Die Schnittmenge ist gar nicht so klein

Zwischen Rot, Schwarz und Blau herrscht mehr Übereinstimmung, als es auf den ersten Blick scheint.
Martina Salomon

Martina Salomon

Rot und Schwarz sind wie Blau für eine radikale Eindämmung des Flüchtlingszustroms.

von Dr. Martina Salomon

über die Inhalte im Wahlkampf.

Derzeit wird aus allen Parteikanonen geschossen. Aber hinter dem rhetorischen Pulverdampf schimmern etliche Gemeinsamkeiten durch. Nicht unbedingt bei den Spitzenkandidaten – besonders Christian Kern und Sebastian Kurz eint ja herzliche Abneigung gegeneinander – aber inhaltlich.
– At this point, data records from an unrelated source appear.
(** ** A session and off-channel operations *)

Lemma answers_stay rs (waits : list wait_slot) j w :
  waits !! j = Some (Some w) -> snd (poll_requests rs waits) !! j = Some (Some w).
Proof.
  revert rs j. induction waits as [|w0 waits IH]; intros [|r rs] [|j] Hj; try done; simpl;
    destruct (poll_requests rs waits) as [rs' ws'] eqn:Hp.
  - injection Hj as ->. done.
  - specialize (IH rs j Hj). rewrite Hp in IH. destruct w0; [done|]. by destruct (request_poll r) as [[? ?] ?].
Qed.

Lemma rejected_answer rs (waits : list wait_slot) j :
  rs !! j = Some Rejected -> waits !! j = Some None ->
  snd (poll_requests rs waits) !! j = Some (Some (Err OffChannelRequestRejected)).
Proof.
  revert rs j. induction waits as [|w0 waits IH]; intros [|r rs] [|j] Hr Hj; try done; simpl;
    destruct (poll_requests rs waits) as [rs' ws'] eqn:Hp.
  - injection Hr as ->. injection Hj as ->. done.
  - specialize (IH rs j Hr Hj). rewrite Hp in IH. destruct w0; [done|]. by destruct (request_poll r) as [[? ?] ?].
Qed.

(** The polls of a future that waits for answers, each with the lower MAC it finds. *)
Fixpoint begin_polls (i : nat) (waits : list wait_slot) (lms : list (LMac (W := W)))
  : list (poll (result LMacError OffChannelOperation)) :=
  match lms with
  | [] => []
  | lm :: lms => let '(p, waits, _) := begin_poll lm i waits in p :: begin_polls i waits lms
  end.

Lemma rejected_poll (lm : LMac (W := W)) i (waits : list wait_slot) j e p waits' lm' :
  snd (poll_requests (lm_requesters lm) waits) !! j = Some (Some (Err e)) ->
  begin_poll lm i waits = (p, waits', lm') ->
  waits' !! j = Some (Some (Err e)) /\ (forall op, p <> PollReady (Ok op)).
Proof.
  unfold begin_poll. destruct (poll_requests (lm_requesters lm) waits) as [rs ws]. simpl. intros Hj.
  case_bool_decide as Hall; [|by intros [= <- <- _]].
  destruct (first_error ws) eqn:Hf; intros [= <- <- _]; [done|].
  by pose proof (first_error_None ws Hf Hall j _ Hj).
Qed.

Lemma rejected_for_ever i (waits : list wait_slot) j e (lms : list (LMac (W := W))) p :
  waits !! j = Some (Some (Err e)) -> p ∈ begin_polls i waits lms -> forall op, p <> PollReady (Ok op).
Proof.
  revert waits. induction lms as [|lm lms IH]; intros waits Hj; simpl; [by intros ?%elem_of_nil|].
  destruct (begin_poll lm i waits) as [[p0 waits0] lm0] eqn:Hb.
  apply (rejected_poll _ _ _ j e) in Hb as [Hj0 Hp0]; [|by apply answers_stay].
  intros [->|Hp]%elem_of_cons; [done|by eapply IH].
Qed.

(** C14 AWDL lets nobody leave its channel: when another interface asks for an off-channel
    operation while interface [j] is in an AWDL session that holds the channel, the
    operation waits, the session answers at its next round that the request is rejected, and
    from then on no poll begins the operation, whatever the others answer: with a session
    every scan of a station on the same radio fails. *)
Theorem awdl_rejects_off_channel (lm0 : LMac (W := W)) i j asked waits a our_address :
  locks_ok (lm_channel lm0) -> length (lm_requesters lm0) = INTERFACE_COUNT ->
  begin_start lm0 = Ok (asked, waits, awdl_lmac a) ->
  holds (lm_channel lm0) j -> session a = Some our_address ->
  fst (fst (begin_poll (awdl_lmac a) i waits)) = PollPending /\
  exists a', awdl_step TU j a AOffChannelRequest = Some (Done (a', AORejected)) /\
    forall later p, p ∈ begin_polls i waits (awdl_lmac a' :: later) -> forall op, p <> PollReady (Ok op).
Proof.
  intros Hlocks Hlen Hbegin (l & c & Hl & Hown) Hs.
  unfold begin_start in Hbegin. case_match; [done|]. rewrite Hl in Hbegin. injection Hbegin as <- <- Hlm.
  set (waits := (fun locked : bool => _) <$> l).
  assert (waits !! j = Some None) as Hw by (unfold waits; by rewrite list_lookup_fmap, Hown).
  assert (j < INTERFACE_COUNT) as Hj.
  { unfold locks_ok in Hlocks. rewrite Hl in Hlocks. destruct Hlocks as [<- _]. by eapply lookup_lt_Some. }
  assert (lm_requesters (awdl_lmac a) !! j = Some Requested) as Hr.
  { rewrite <- Hlm. cbn [lm_requesters with_requesters]. rewrite lookup_zip_with, Hown.
    by destruct (lookup_lt_is_Some_2 (lm_requesters lm0) j) as [r ->]; [lia|]. }
  split.
  - unfold begin_poll. destruct (poll_requests _ waits) as [rs ws] eqn:Hp.
    rewrite bool_decide_false; [done|]. intros Hall. rewrite Forall_lookup in Hall.
    assert (ws !! j = Some None) as Hn; [|by destruct (Hall _ _ Hn)].
    pose proof (poll_requests_pending _ _ j Hw Hr) as Hpend. by rewrite Hp in Hpend.
  - unfold awdl_step. rewrite Hs. cbn [session_step]. unfold reject_request. rewrite Hr. simpl.
    eexists. split; [done|]. intros later p.
    destruct (begin_poll _ i waits) as [[p0 waits0] lm1] eqn:Hb.
    apply (rejected_poll _ _ _ j OffChannelRequestRejected) in Hb as [Hj0 Hp0].
    + intros [->|Hp]%elem_of_cons; [done|by eapply rejected_for_ever].
    + apply rejected_answer; [|done]. cbn. by rewrite list_lookup_alter_eq, Hr.
Qed.
End AwdlClient.

(** ** The system *)

Section Interfaces.
Context `{ConnectLaws, !Ieee80211Laws, !CryptoHeaderLaws, !KeyHalLaws, StaWire, !AwdlWire} {C : Type}.
Context {Sg Ch W Q : Type -> Type} `{AwdlPeerCacheLaws C}
  `{SignalLaws Sg, ChannelLaws Ch, WatchLaws W, PacketQueueLaws Q, !RadioLaws, !ScanWire}.
Context (TU : Z) (RX_QUEUE_DEPTH NET_TX_BUFFERS NET_RX_BUFFERS : nat).
Notation StaInterface := (StaInterface (Sg := Sg) (Ch := Ch) (W := W) (Q := Q)).
Notation StaTask := (StaTask (Sg := Sg) (Ch := Ch) (W := W) (Q := Q)).
Notation Awdl := (Awdl (C := C) (Ch := Ch) (Sg := Sg) (W := W)).
Notation Interface := (StaTask + Awdl)%type.
Notation action := (station_action + awdl_action)%type.
Implicit Types (s : StaInterface) (t : StaTask) (a : Awdl) (ss : list Interface).

#[local] Instance local_station : MacClient StaTask station_action := station_client RX_QUEUE_DEPTH NET_TX_BUFFERS.
#[local] Instance local_station_laws : MacClientLaws StaTask station_action :=
  station_client_laws RX_QUEUE_DEPTH NET_TX_BUFFERS.
#[local] Instance local_awdl : MacClient Awdl awdl_action := awdl_client TU.
#[local] Instance local_awdl_laws : MacClientLaws Awdl awdl_action := awdl_client_laws TU.

(** A station as interface [i], and AWDL as the others, all new. *)
Definition new_interfaces (i : nat) s (lm : LMac (W := W)) (awdls : list (nat * list Z)) : list Interface :=
  <[i := inl (TkReady s)]>
    ((fun '(depth, address) => inr (new_awdl_interface depth lm address)) <$> awdls).

Definition interface_action_ok (x : nat * action) : Prop :=
  match snd x with inl x => task_action_ok x | inr act => act_ok act end.

(** Packet numbers for the station, sequence numbers for AWDL. *)
Definition enough_numbers (acts : list (nat * action)) : Prop := forall j,
  (1 + task_costs RX_QUEUE_DEPTH NET_TX_BUFFERS (lefts (actions_of j acts)) <= MAX_PN)%Z /\
  (Z.of_nat (msdus (rights (actions_of j acts))) <= u_max 16)%Z.

Definition interface_sound (c : Interface) : Prop :=
  match c with
  | inl (TkReady s) => runner_ok s
  | inl _ => True
  | inr a => awdl_ok a
  end.

Lemma actions_of_ok j (acts : list (nat * action)) :
  Forall interface_action_ok acts ->
  Forall task_action_ok (lefts (actions_of j acts)) /\ Forall act_ok (rights (actions_of j acts)).
Proof.
  induction 1 as [|[k x] acts Hx _ [IHl IHr]]; [done|]. destruct (decide (k = j)) as [->|Hne].
  - rewrite actions_of_own. destruct x as [x|act]; (split; [|]); simpl; try done; by constructor.
  - by rewrite actions_of_other.
Qed.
Beispiel Ausländerpolitik: Zwischen Kurz und dem roten Verteidigungsminister Doskozil scheint da kein Blatt Papier zu passen, wie ein Standard-Doppelinterview zeigt. Rot und Schwarz sind wie Blau für eine radikale Eindämmung des Flüchtlingszustroms. Rechtlich ist das möglich. Wenn nämlich Dublin nicht außer Kraft gesetzt ist, dann können auf legalem Weg gar keine Flüchtlinge kommen, weil sie in jenem EU-Land Asyl beantragen müssen, in dem sie zuerst landen. Und wenn die Genfer Flüchtlingskonvention noch gilt, dann ist weder Krieg noch wirtschaftliche Not ein Fluchtgrund, sondern nur bewiesene persönliche Verfolgung aus klar definierten Gründen. Asyl selbst bedeutet in der Theorie auch nicht lebenslanges Bleiberecht, sondern Schutz auf Zeit – plus Rückkehr, wenn sich die Lage daheim entspannt hat. Keine Aussicht auf Verwirklichung hat die einsame FPÖ-Forderung, die Flüchtlingsunterstützung auf Sachleistungen zu reduzieren.

Wahl-Voodoo

Beispiel Steuerentlastung: Rot, Schwarz und Blau finden, dass die Steuerquote weiter – auf 40 Prozent – gesenkt werden muss. Bei einem Durchschnittsgehalt (inklusive Arbeitgeberbeiträge) fließt fast jeder zweite Euro an den Staat. Aber wer schafft es, die Ausgaben zu senken oder neue Einnahmen zu lukrieren? Da geistert ein Potenzial zwischen 6,5 (SPÖ), 14 Milliarden (ÖVP) und noch mehr ( FPÖ) herum. Theoretisch möglich, praktisch schwer, denn das erfordert Mut: Welches Spital schließen wir, wem nehmen wir Subventionen weg, wo kürzen wir beim (kündigungsgeschützten) Verwaltungspersonal, und wie sagen wir es dem Bürger, dass er länger arbeiten muss? Nur bei den Grünen findet der SPÖ-Wunsch nach Erbschafts- und Vermögenssteuer Unterstützung. Und selbst wenn das in ein Koalitionsprogramm einfließen würde, wäre es fraglich, ob so viel Geld hereinkommt wie behauptet.

Noch mehr Voodoo (bei allen Parteien) ist beim Punkt "Steuerfluchtrouten schließen" drin. Die Bemühungen der amtierenden Regierung haben dazu geführt, dass heimische kleine und mittlere Unternehmen unter Betrugsverdacht gestellt wurden. Doch der "Ertrag" für den Staat war mäßig, die Verärgerung maximal. Die wirklich großen internationalen Konzerne nutzen legale, von EU-Staaten eingerichtete Steueroasen. Relativ wenig hört man hingegen zum Thema Schule, auch wenn offenbar allen klar ist, dass der Hut brennt.

Angesichts der erwarteten Mehrheitsverhältnisse hilft es ohnehin nichts, wenn sich die Parteien vor der Wahl einbetonieren. Der absurde Mauerbauversuch vorm Kanzleramt könnte da als ungewolltes Mahnmal dienen. Für allfällige Koalitionen braucht es Schnittmengen zwischen den Parteiprogrammen. Wer genauer liest und auf Zwischentöne hört, merkt: Es gibt sie.